Work to complete: Write only the number of lines below in which "with" occurs.

Dataset entries:
++++++++++

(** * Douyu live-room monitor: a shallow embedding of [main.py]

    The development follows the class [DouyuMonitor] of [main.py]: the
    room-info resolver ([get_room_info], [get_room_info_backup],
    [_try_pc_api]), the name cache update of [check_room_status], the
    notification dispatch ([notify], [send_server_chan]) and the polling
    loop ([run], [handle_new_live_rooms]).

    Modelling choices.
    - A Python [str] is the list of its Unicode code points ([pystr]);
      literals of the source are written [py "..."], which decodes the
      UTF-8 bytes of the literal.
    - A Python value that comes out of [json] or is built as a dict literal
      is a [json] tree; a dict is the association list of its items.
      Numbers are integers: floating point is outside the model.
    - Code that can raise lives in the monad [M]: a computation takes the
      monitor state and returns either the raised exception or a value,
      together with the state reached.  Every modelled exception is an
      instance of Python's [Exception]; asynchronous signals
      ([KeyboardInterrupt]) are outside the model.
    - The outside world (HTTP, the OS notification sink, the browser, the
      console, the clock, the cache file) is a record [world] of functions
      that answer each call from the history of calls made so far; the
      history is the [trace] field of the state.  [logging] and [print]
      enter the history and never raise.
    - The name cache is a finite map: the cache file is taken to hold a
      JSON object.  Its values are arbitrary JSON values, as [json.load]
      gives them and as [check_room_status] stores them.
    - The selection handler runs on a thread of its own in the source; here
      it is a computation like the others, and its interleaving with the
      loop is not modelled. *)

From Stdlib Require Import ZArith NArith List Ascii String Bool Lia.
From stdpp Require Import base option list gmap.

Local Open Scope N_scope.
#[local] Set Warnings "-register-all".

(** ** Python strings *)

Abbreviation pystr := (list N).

++++++++++

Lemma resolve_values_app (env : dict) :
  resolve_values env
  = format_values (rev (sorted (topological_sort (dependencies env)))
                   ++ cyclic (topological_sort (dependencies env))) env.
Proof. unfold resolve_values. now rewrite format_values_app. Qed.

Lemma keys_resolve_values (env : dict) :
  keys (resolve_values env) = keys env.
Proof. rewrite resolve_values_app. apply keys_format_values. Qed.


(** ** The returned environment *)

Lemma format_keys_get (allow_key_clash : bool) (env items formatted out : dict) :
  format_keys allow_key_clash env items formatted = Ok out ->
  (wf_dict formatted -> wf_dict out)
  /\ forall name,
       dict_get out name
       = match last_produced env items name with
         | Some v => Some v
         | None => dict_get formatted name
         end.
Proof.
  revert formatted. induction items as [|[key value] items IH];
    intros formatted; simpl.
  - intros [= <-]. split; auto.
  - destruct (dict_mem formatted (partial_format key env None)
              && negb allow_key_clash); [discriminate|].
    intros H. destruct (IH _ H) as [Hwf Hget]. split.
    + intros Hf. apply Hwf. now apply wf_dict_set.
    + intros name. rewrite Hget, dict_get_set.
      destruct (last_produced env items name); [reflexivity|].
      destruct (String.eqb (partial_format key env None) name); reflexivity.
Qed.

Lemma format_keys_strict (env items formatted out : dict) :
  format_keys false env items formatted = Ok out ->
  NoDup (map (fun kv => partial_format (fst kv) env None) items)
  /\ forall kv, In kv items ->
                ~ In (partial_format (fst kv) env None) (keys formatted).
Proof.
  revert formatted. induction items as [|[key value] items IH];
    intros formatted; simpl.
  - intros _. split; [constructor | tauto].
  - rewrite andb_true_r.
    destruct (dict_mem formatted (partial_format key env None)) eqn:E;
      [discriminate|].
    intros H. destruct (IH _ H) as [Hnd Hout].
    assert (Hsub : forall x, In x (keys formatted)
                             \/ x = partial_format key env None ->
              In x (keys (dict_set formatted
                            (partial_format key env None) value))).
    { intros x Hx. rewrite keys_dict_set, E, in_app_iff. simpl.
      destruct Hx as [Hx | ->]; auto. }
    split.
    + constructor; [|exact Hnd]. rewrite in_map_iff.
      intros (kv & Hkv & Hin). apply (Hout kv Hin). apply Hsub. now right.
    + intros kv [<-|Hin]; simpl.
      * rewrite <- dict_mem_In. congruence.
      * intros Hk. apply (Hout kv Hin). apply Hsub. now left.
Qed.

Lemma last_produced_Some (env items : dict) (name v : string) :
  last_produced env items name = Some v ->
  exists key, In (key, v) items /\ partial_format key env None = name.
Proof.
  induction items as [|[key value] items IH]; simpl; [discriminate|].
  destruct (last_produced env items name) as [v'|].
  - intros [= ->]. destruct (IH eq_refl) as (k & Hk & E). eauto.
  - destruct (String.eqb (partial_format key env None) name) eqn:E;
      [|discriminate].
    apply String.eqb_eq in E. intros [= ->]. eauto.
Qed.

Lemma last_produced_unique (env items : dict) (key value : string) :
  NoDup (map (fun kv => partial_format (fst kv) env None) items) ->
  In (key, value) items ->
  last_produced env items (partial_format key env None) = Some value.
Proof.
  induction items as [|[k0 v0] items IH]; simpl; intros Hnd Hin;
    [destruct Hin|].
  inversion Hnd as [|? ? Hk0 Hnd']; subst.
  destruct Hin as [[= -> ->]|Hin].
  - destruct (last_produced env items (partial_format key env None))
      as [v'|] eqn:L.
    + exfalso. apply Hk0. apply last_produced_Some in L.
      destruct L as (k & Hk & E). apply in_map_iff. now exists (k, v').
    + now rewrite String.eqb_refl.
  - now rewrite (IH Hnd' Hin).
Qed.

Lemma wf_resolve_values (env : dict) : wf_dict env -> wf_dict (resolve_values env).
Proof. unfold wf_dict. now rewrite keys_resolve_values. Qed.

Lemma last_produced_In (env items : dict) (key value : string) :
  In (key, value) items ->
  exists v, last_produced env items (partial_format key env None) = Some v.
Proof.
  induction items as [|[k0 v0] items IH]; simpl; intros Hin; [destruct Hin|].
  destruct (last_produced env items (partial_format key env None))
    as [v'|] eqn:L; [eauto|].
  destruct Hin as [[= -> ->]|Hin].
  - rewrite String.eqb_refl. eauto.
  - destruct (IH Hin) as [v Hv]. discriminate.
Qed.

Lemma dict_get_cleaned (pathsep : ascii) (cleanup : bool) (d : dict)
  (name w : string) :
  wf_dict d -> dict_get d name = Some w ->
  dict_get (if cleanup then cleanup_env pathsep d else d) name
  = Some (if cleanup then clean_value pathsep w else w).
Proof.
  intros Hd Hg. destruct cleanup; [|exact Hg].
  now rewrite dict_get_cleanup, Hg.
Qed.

++++++++++

Written answer: 3